Musings: Don’t Fix Your Smile

There’s a story about Freddie Mercury. Okay, there are lots of stories about him, but this one is relevant to my current post.

Mercury was born with four extra incisors. According to rock’n’roll lore, he believed those extra teeth contributed to his phenomenal vocal range. As such, even though dental surgery was common at the time, especially among celebrities, he refused to ever have his teeth “fixed.” His voice was his life, his unique talent that made Freddie Mercury Freddie Mercury, and he would not do anything to risk that.

And so he kept his too-big, crooked smile.

Writers should take this example to heart. There are basic rules for writing, how-tos that explain how to best and most clearly express ideas to your readership. But those are just the basic rules. Anyone can learn and follow them — even AI/plagiarism programs. Especially plagiarism programs. Toss in those basic rules and a few genre tropes, sit back, and voila, the plagiarism software will spit out a rote, by the numbers story.

There will be absolutely nothing unique about that story. Nothing personal, unusual, quirky, or human.

As writers, we endure plenty of complaints about our work; not just the genres and subject matter of our stories, but the style in which we write them. Too much dialogue. Not enough dialogue. Too many parenthetical phrases. Too few parenthetical phrases. Too many ellipses. Where are all the ellipses? There should be more ellipses! What’s with all the italics? You definitely should have used italics there, and there, too. And what’s with all the commas, semi-colons, colons, and em-dashes?

And so on and et cetera.

But you know what? All that dialogue, all those parenthetical phrases and ellipses and italics and em-dashes — well, those are your too-big, crooked smile. Those are your voice.

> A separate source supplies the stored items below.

(* ===== verification/MacCore.v ===== *)
(** * The macOS application and the core ([Services/CoreService.swift], [CoreExecutor.swift])

    [CoreService] owns the [CoreHandle] of the Rust core and runs every call on
    the one serial queue of [CoreExecutor]: [serve] is one such operation with
    the value it completes with, and [ex_step] the executor: operations are
    submitted and run in order, and each completion travels to the main actor
    in a task of its own, so completions arrive in any order.  What the
    operations meet outside the handle, and what the dispatcher answers them,
    are arguments as in [Ffi]; the text of a Rust error in Swift
    ([localizedDescription], generated) is a parameter. *)

From S2P Require Import Prelude Fs Interfaces Protocol Crypto History Pairing Session PairingClient Dispatcher Ffi.
From S2P Require Import Filter Pasteboard MacApp.
From Stdlib Require Import Strings.Byte.

Set Default Goal Selector "!".
#[local] Open Scope clip_scope.

(** What the dispatcher answers to one call, by kind. *)
Record core_answers := {
  an_send : option (result Z CoreError); an_history : option (result (list FfiHistoryItem) CoreError);
  an_image : option (result bytes CoreError); an_unit : option (result unit CoreError); an_now : Z;
  an_runtime : option string
}.

Section service.
Context {JD : Json SessionDocument} {JH : Json HistoryItem} {JE : Json Envelope} {JF : Json Frame}.
Context {JI : Json IdentityDocument} {JR : Json PairingRecord} {JQ : Json QrPayload}.
Context {B64 : Base64} {S256 : Sha256} {Ed : Ed25519} {X : X25519} {A : Aead} {U : UuidText}.
Context {DI : Display} {HC : CoreCallbacks}.
Context (debug : bool) (frame_debug : Frame -> string) (show_io : io_error -> string) (show_uuid : string -> string).
Context (localized : CoreError -> string) (data_directory : string).

(** [requireHandle()] and a method of the handle; [CoreExecutor.submit] turns
    what is thrown into a [CoreExecutionFailure]. *)
Definition on_handle {R} (m : hm R) (h : option CoreHandle) : io event (result R string * option CoreHandle) :=
  match h with
  | None => mret (Err "Core is not ready.", None)
  | Some h => out ← m h; mret (map_err localized out.1, Some out.2)
  end.

Definition service_initialize (an : core_answers) (o : outside) (h : option CoreHandle) :
    io event (result bool string * option CoreHandle) :=
  r ← handle_new show_io data_directory (an_runtime an);
  match r with
  | Err e => mret (Err (localized e), h)
  | Ok handle =>
      on_handle (paired ←# pair_load debug o;
                 _ ←# (if (paired : bool) then handle_start debug frame_debug o else h_ret tt);
                 h_ret paired) (Some handle)
  end.

Definition snapshot (s : PairingSnapshot) : HostPairingSnapshot :=
  match s with
  | SnUnpaired => HUnpaired
  | SnOffering qr_json => HOffering (str_of_bytes qr_json)
  | SnSasReady sas => HSasReady sas
  | SnPaired room_id => HPaired room_id
  end.

Definition service_pair_poll (h : option CoreHandle) : HostPairingSnapshot :=
  match h with Some h => snapshot (pair_poll h) | None => HUnpaired end.

Definition service_shutdown (o : outside) (h : option CoreHandle) : io event (option CoreHandle) :=
  match h with
  | None => mret None
  | Some h => out ← shutdown o h; mret match out.1 with Ok _ => None | Err _ => Some out.2 end
  end.

(** One operation of the queue and its completion. *)
Definition serve (c : core_call) (an : core_answers) (o : outside) (h : option CoreHandle) :
    io event (completion * option CoreHandle) :=
  let answer {R} (done : result R string -> completion) (m : hm R) :=
    out ← on_handle m h; mret (done out.1, out.2) in
  match c with
  | CallInitialize => out ← service_initialize an o h; mret (DoneInitialize out.1, out.2)
  | CallPairBegin url => answer DonePairBegin (handle_pair_begin debug frame_debug url o)
  | CallPairPoll => mret (DonePairPoll (service_pair_poll h), h)
  | CallPairConfirm sas => answer DonePairConfirm (pair_confirm debug frame_debug sas o)
  | CallPairCancel => answer DonePairCancel (h_sec pair_cancel)
  | CallHistory =>
      answer (fun r => DoneHistory match r with Ok items => Ok (history_entry <$> items) | Err e => Err e end)
        (handle_history (an_history an))
  | CallHistoryImage entry => answer (DoneHistoryImage entry) (history_image_bytes show_uuid (he_id entry) (an_image an))
  | CallHistoryApply id => answer DoneHistoryApply (history_apply show_uuid id (an_unit an))
  | CallHistoryClear => answer DoneHistoryClear (handle_history_clear (an_unit an))
  | CallSend payload =>
      answer DoneSend
        (enqueue_send match payload with PText text => CText text | PImage png _ => CImage png end (an_now an) (an_send an))
  | CallResetPairing start_new => answer (DoneReset start_new) (reset_pairing o)
  | CallShutdown => h' ← service_shutdown o h; mret (DoneShutdown, h')
  end.

(** [CoreExecutor]: the operations in its queue, the tasks that carry a
    completion to the main actor, and the handle of the service.  Ghosts: what
    was submitted, the operations that ran, and what was delivered. *)
Definition job : Type := core_call * core_answers * outside.

Record entry := {
  en_call : core_call; en_outside : outside; en_world : world event;
  en_before : option CoreHandle; en_done : completion; en_after : option CoreHandle
}.

Record executor := {
  ex_queue : list job; ex_tasks : list (core_call * completion); ex_handle : option CoreHandle;
  ex_submitted : list core_call; ex_log : list entry; ex_delivered : list (core_call * completion)
}.

Definition ex_start (h : option CoreHandle) : executor :=
  {| ex_queue := []; ex_tasks := []; ex_handle := h; ex_submitted := []; ex_log := []; ex_delivered := [] |}.

Definition ex_submit (j : job) (s : executor) : executor :=
  {| ex_queue := ex_queue s ++ [j]; ex_tasks := ex_tasks s; ex_handle := ex_handle s;
     ex_submitted := ex_submitted s ++ [j.1.1]; ex_log := ex_log s; ex_delivered := ex_delivered s |}.

Definition ex_ran (j : job) (jobs : list job) (w : world event) (out : completion * option CoreHandle)
    (s : executor) : executor :=
  {| ex_queue := jobs; ex_tasks := ex_tasks s ++ [(j.1.1, out.1)]; ex_handle := out.2;
     ex_submitted := ex_submitted s;
     ex_log := ex_log s ++ [{| en_call := j.1.1; en_outside := j.2; en_world := w; en_before := ex_handle s;
                               en_done := out.1; en_after := out.2 |}];
     ex_delivered := ex_delivered s |}.

Definition ex_deliver (t : core_call * completion) (tasks : list (core_call * completion)) (s : executor) : executor :=
  {| ex_queue := ex_queue s; ex_tasks := tasks; ex_handle := ex_handle s; ex_submitted := ex_submitted s;
     ex_log := ex_log s; ex_delivered := ex_delivered s ++ [t] |}.

Inductive ex_step : executor -> executor -> Prop :=
| step_submit j s : ex_step s (ex_submit j s)
| step_run j jobs w out w' s :
    ex_queue s = j :: jobs -> serve j.1.1 j.1.2 j.2 (ex_handle s) w = (Done out, w') ->
    ex_step s (ex_ran j jobs w out s)
| step_deliver ts t ts' s : ex_tasks s = ts ++ t :: ts' -> ex_step s (ex_deliver t (ts ++ ts') s).

(** What one operation leaves behind: an answer of the call's kind; a refusal
    where there is no handle; and a handle that goes only with a shutdown that
    succeeded. *)
Definition entry_ok (e : entry) : Prop :=
  answers (en_call e) (en_done e) /\
  match en_before e with
  | None => en_call e <> CallInitialize -> en_done e = refusal (en_call e) /\ en_after e = None
  | Some h => en_after e = None <->
      en_call e = CallShutdown /\ exists h' w', shutdown (en_outside e) h (en_world e) = (Done (Ok tt, h'), w')
  end.

Lemma on_handle_None {R} (m : hm R) w out w' :
  on_handle m None w = (Done out, w') -> out = (Err "Core is not ready.", None).
Proof. by intros [= <- <-]. Qed.

Lemma on_handle_Some {R} (m : hm R) h w out w' : on_handle m (Some h) w = (Done out, w') -> is_Some out.2.
Proof.
  unfold on_handle, mbind, io_bind. destruct (m h w) as [[[r h']|] w1]; [|done]. by intros [= <- <-].
Qed.

(** A call that goes through [requireHandle]. *)
Lemma entry_ok_on_handle {R} c o (done : result R string -> completion) (m : hm R) h w out w' :
  c <> CallShutdown -> (forall r, answers c (done r)) -> done (Err "Core is not ready.") = refusal c ->
  (out ← on_handle m h; mret (done out.1, out.2)) w = (Done out, w') ->
  entry_ok {| en_call := c; en_outside := o; en_world := w; en_before := h; en_done := out.1; en_after := out.2 |}.
Proof.
  intros Hc Ha Hd. unfold mbind, io_bind. destruct (on_handle m h w) as [[out1|] w1] eqn:E; [|done].
  intros [= <- <-]. split; [apply Ha|]. simpl. destruct h as [h|].
  - apply on_handle_Some in E as [h' ->]. split; [done|]. by intros [? _].
  - apply on_handle_None in E as ->. auto.
Qed.

Lemma service_shutdown_ok o h w h' w' :
  service_shutdown o h w = (Done h', w') ->
  match h with
  | None => h' = None
  | Some h => h' = None <-> exists h1 w1, shutdown o h w = (Done (Ok tt, h1), w1)
  end.
Proof.
  unfold service_shutdown, mbind, io_bind. destruct h as [h|]; [|by intros [= <- <-]].
  destruct (shutdown o h w) as [[[[[]|e] h1]|] w1]; [| |done]; intros [= <- <-].
  - split; [by eauto|done].
  - split; [done|]. by intros (? & ? & [=]).
Qed.

Lemma serve_ok c an o h w out w' :
  serve c an o h w = (Done out, w') ->
  entry_ok {| en_call := c; en_outside := o; en_world := w; en_before := h; en_done := out.1; en_after := out.2 |}.
Proof.
  intros H. destruct c; cbn [serve] in H;
    try (eapply entry_ok_on_handle; [| | |exact H]; done).
  - unfold mbind, io_bind in H. destruct (service_initialize an o h w) as [[out1|] w1] eqn:E; [|done].
    injection H as <- <-. split; [done|]. simpl. destruct h as [h|]; [|done]. split; [|by intros [? _]].
    unfold service_initialize, mbind, io_bind in E. destruct (handle_new _ _ _ w) as [[[h1|e]|] w2]; [| |done].
    + apply on_handle_Some in E as [? ->]. done.
    + by injection E as <- <-.
  - injection H as <- <-. split; [done|]. simpl. destruct h as [h|]; [|done]. split; [done|by intros [? _]].
  - eapply (entry_ok_on_handle _ _ (fun r => DoneHistory match r with Ok items => Ok (history_entry <$> items) | Err e => Err e end));
      [| | |exact H]; done.
  - unfold mbind, io_bind in H. destruct (service_shutdown o h w) as [[h1|] w1] eqn:E; [|done].
    injection H as <- <-. split; [done|]. simpl. apply service_shutdown_ok in E. destruct h as [h|]; [|done]. naive_solver.
Qed.

(** Each operation starts with the handle the one before left. *)
Fixpoint linked (h : option CoreHandle) (log : list entry) (h' : option CoreHandle) : Prop :=
  match log with
  | [] => h' = h
  | e :: log => en_before e = h /\ linked (en_after e) log h'
  end.

Lemma linked_snoc h log h' e : linked h log h' -> en_before e = h' -> linked h (log ++ [e]) (en_after e).
Proof.
  revert h. induction log as [|e0 log IH]; simpl; intros h; [by intros -> ->|]. intros [? ?] ?. auto.
Qed.

Definition ex_inv (h0 : option CoreHandle) (s : executor) : Prop :=
  (en_call <$> ex_log s) ++ ((fun j : job => j.1.1) <$> ex_queue s) = ex_submitted s /\
  ex_delivered s ++ ex_tasks s ≡ₚ (fun e => (en_call e, en_done e)) <$> ex_log s /\
  Forall entry_ok (ex_log s) /\ linked h0 (ex_log s) (ex_handle s).

Lemma ex_inv_step h0 s s' : ex_inv h0 s -> ex_step s s' -> ex_inv h0 s'.
Proof.
  intros Hinv Hstep. destruct Hstep as [j s|j jobs w out w' s Hq Hrun|ts t ts' s Ht];
    destruct Hinv as (Hs & Hp & Hok & Hl); unfold ex_inv; simpl.
  - split_and!; [|done..]. rewrite fmap_app. simpl. by rewrite app_assoc, Hs.
  - split_and!.
    + rewrite <-Hs, Hq, fmap_app. simpl. by rewrite <-app_assoc.
    + rewrite fmap_app. simpl. by rewrite app_assoc, Hp.
    + apply Forall_app. split; [done|]. apply Forall_singleton. by eapply serve_ok.
    + by apply (linked_snoc _ _ _ {| en_after := out.2 |} Hl).
  - split_and!; [done| |done..]. rewrite <-Hp, Ht. rewrite <-app_assoc. by rewrite <-Permutation_middle.
Qed.

(** What is left to do: an operation still has to run and to be delivered. *)
Definition pending (s : executor) : nat := 2 * length (ex_queue s) + length (ex_tasks s).

End service.

(** ** A run whose completions arrive the other way round *)

Module MacCoreToy.
Import Toy ProtocolToy CryptoToy PairingToy SessionToy.
#[local] Existing Instances toy_base64 toy_sha256 toy_ed25519 toy_x25519 toy_aead toy_uuid.
#[local] Existing Instances ProtocolToy.envelope_json ProtocolToy.frame_json document_json HistoryToy.history_json.
#[local] Existing Instances identity_json record_json FfiToy.texts FfiToy.host FfiToy.qr_json_codec.

Definition no_answers : core_answers :=
  {| an_send := None; an_history := None; an_image := None; an_unit := None; an_now := 0; an_runtime := None |}.
Definition in_time : outside :=
  {| o_timed_out := false; o_dial := o_dial FfiToy.o; o_identity := o_identity FfiToy.o; o_code := []; o_nonce := [];
     o_rotated := ([], []); o_accepted := true; o_drains := fun _ => 0; o_joined := true; o_stopped := true;
     o_runtime := None |}.
Definition asked (c : core_call) : job := (c, no_answers, in_time).
Definition run_next (s : executor) : executor :=
  match ex_queue s with
  | [] => s
  | j :: jobs =>
      match (serve false (fun _ => "") (fun _ => "") id (fun _ => "") "d" j.1.1 j.1.2 j.2 (ex_handle s) FfiToy.w0).1 with
      | Done out => ex_ran j jobs FfiToy.w0 out s
      | Crashed => s
      end
  end.

Definition queued : executor :=
  ex_submit (asked CallHistory) (ex_submit (asked CallShutdown) (ex_start (Some FfiToy.h0))).
Definition ran : executor := run_next (run_next queued).
Definition first : core_call * completion := (CallShutdown, DoneShutdown).
Definition second : core_call * completion := (CallHistory, refusal CallHistory).
Definition all_delivered : executor := ex_deliver first [] (ex_deliver second [first] ran).

End MacCoreToy.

The unique style in which you craft a story marks it as your story. Not someone else’s story. Not the creation of plagiarism software. Yours.

So let the haters and the critics complain. Let them wind themselves up into a knot and shout until they are purple in the face. But don’t fix your smile. Sure, follow the basic rules to communicate clearly with your reader (although particularly skilled writers can get away with breaking those rules; James Joyce, anyone?). But beyond those rules, write the way you want. Use all the bolds and semi-colons and run-on sentences that you want.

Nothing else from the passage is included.